Guest post by chinadialogue USA intern, Hara (Zhixin) Wang.
Property-Assessed Clean Energy (PACE), a US municipal government-level effort to help finance household energy efficiency, conservation, and renewables improvements, was dealt a blow earlier this month, when federal mortgage regulators claimed that the programme poses risks to mortgage lenders and insurers. The question of what constitutes the right policy framework for household energy independence was raised again.
PACE financing covers the up-front costs of energy updates for residential and small business properties through government-issued bonds. Property owners then pay back the cost in small increments through a special lien – a form of security interest – on their semi-annual property tax bill. If the property changes hands, the lien and the benefits of the upgrades are also transferred to the new owner, “allowing you to put solar panels on your roof, even if you aren’t planning on living there for the next 20 years,” explains Jerry Sanders, mayor of San Diego. PACE financing decreases total energy consumption without incurring significant expenses to individual consumers.
However, the PACE program was vetoed by Fannie Mae and Freddie Mac, the two largest governmental mortgage lenders, who sent out a letter early May saying that they would not accept mortgages on PACE participatory properties because PACE funding could make existing loans riskier in an already badly shaken housing market. Their reasoning is that local governments that issue PACE loans are less qualified to judge a homeowners ability to repay and could issue loans that would push mortgages “over the edge”, into foreclosure. Furthermore, the policy as it is written allows PACE loans to be repaid before mortgages in the event of foreclosure.
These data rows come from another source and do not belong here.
Definition execute_checkout_prog (request : CheckoutRequest) : Prog B RunnerError TransactionResult :=
  let validation := validate_checkout_request request in
  if negb (valid validation) then Done (Err (ValidationFailed (vr_errors validation)))
  else
    claimed ← act (on w_idem set_idem (idem_claim (key_of request)));
    match claimed with
    | Some InFlight => Done (Err AlreadyInFlight)
    | Some (IdemCompleted res) => mret res
    | None =>
        prog_catch (settle_cart_for_checkout_prog request) (pay_checkout_prog request)
          (fun e => _ ← act (on w_idem set_idem (idem_release (key_of request))); Done (Err e))
    end.

(** *** On their own they are the operations of [Runner.v] *)

Lemma runs_transition_cart c e :
  runs_as (transition_cart_prog c e) (transition_cart c e).
Proof. unfold transition_cart_prog, transition_cart. runs. Qed.
#[local] Hint Resolve runs_transition_cart : runs.

Lemma runs_mutate c p e :
  runs_as (mutate_and_recalculate_prog c p e) (mutate_and_recalculate self c p e).
Proof. unfold mutate_and_recalculate_prog, mutate_and_recalculate. runs. Qed.
#[local] Hint Resolve runs_mutate : runs.

Lemma runs_dispatch command cart_id :
  runs_as (dispatch_cart_command_prog command cart_id)
    (dispatch_cart_command env self command cart_id).
Proof.
  unfold dispatch_cart_command_prog, dispatch_cart_command. case_match; [runs|].
  destruct command; unfold cmd_create_cart_prog, cmd_create_cart, cmd_add_item_prog, cmd_add_item,
    cmd_update_item_qty_prog, cmd_update_item_qty, cmd_remove_item_prog, cmd_remove_item,
    cmd_apply_adjustment_prog, cmd_apply_adjustment, cmd_set_fulfillment_prog,
    cmd_set_fulfillment, cmd_start_checkout_prog, cmd_start_checkout, cmd_cancel_cart_prog,
    cmd_cancel_cart; runs.
Qed.

Lemma runs_settle req :
  runs_as (settle_cart_for_checkout_prog req) (settle_cart_for_checkout self req).
Proof.
  unfold settle_cart_for_checkout_prog, settle_cart_for_checkout, reprice_for_checkout_prog,
    reprice_for_checkout. runs.
Qed.

Lemma runs_finish_unpaid req res :
  runs_as (finish_unpaid_prog req res) (finish_unpaid req res).
Proof. unfold finish_unpaid_prog, finish_unpaid. runs. Qed.
#[local] Hint Resolve runs_settle runs_finish_unpaid : runs.

Lemma runs_complete req cart st auth :
  runs_as (complete_checkout_prog req cart st auth) (complete_checkout env self req cart st auth).
Proof.
  unfold complete_checkout_prog, complete_checkout, commit_checkout_prog, commit_checkout,
    record_order_prog, record_order, advance. runs.
Qed.
#[local] Hint Resolve runs_complete : runs.

Lemma runs_pay req cart :
  runs_as (pay_checkout_prog req cart) (pay_checkout env self req cart).
Proof.
  unfold pay_checkout_prog, pay_checkout, reserve_lines_prog, reserve_lines, reject_checkout_prog,
    reject_checkout, decline_checkout_prog, decline_checkout, advance. runs.
Qed.
#[local] Hint Resolve runs_pay : runs.

Lemma runs_execute_checkout req :
  runs_as (execute_checkout_prog req) (execute_checkout env self req).
Proof. unfold execute_checkout_prog, execute_checkout. runs. Qed.

(** ** The payment lifecycle *)

Definition lifecycle_payment_prog (c : PaymentLifecycleRequest -> ProviderCall)
    (f : nat -> PaymentLifecycleRequest -> result PaymentOperationResult PaymentError)
    (st : PaymentState) (request : PaymentLifecycleRequest)
  : Prog B RunnerError PaymentOperationResult :=
  r ← act (call (c request) (fun n => f n request) RunnerPayment);
  if po_success r
  then _ ← act (pay_state_put (pl_transaction_id request) st); mret r
  else mret r.

Definition capture_payment_prog := lifecycle_payment_prog CallCapture (capture (providers self)) Captured.
Definition void_payment_prog := lifecycle_payment_prog CallVoid (void (providers self)) Voided.
Definition refund_payment_prog := lifecycle_payment_prog CallRefund (refund (providers self)) Refunded.

Lemma runs_lifecycle c f st req :
  runs_as (lifecycle_payment_prog c f st req) (lifecycle_payment c f st req).
Proof. unfold lifecycle_payment_prog, lifecycle_payment. runs. Qed.
End operations.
Many PACE programs, including the nation’s largest one in San Francisco, GreenFinanceSF, and the nation’s first one in Berkeley, Berkeley FIRST, were suspended. On July 14, California’s Attorney General, and Democratic gubernatorial candidate, Jerry Brown, filed a lawsuit against Fannie Mae and Freddie Mac for killing the programme.
Ethan Elkind, joint fellow at UCLA and UC Berkeley School of Law, pointed out that “If the DOE [Department of Energy] guidelines already in place protect lenders and mortgage insurers…there is evidence that these PACE-financed improvements to the homes increase their marketability, so there may be no loss at all on the property.” PACE is the only programme that directly finances clean-energy retrofits to property owners.
There are other models for financing energy retrofits that are still in operation, including the Energy Efficiency and Conservation Block Grant Program, managed by the DOE, which allocate federal funds to local government for energy efficiency and conservation projects, but not to individual homeowners.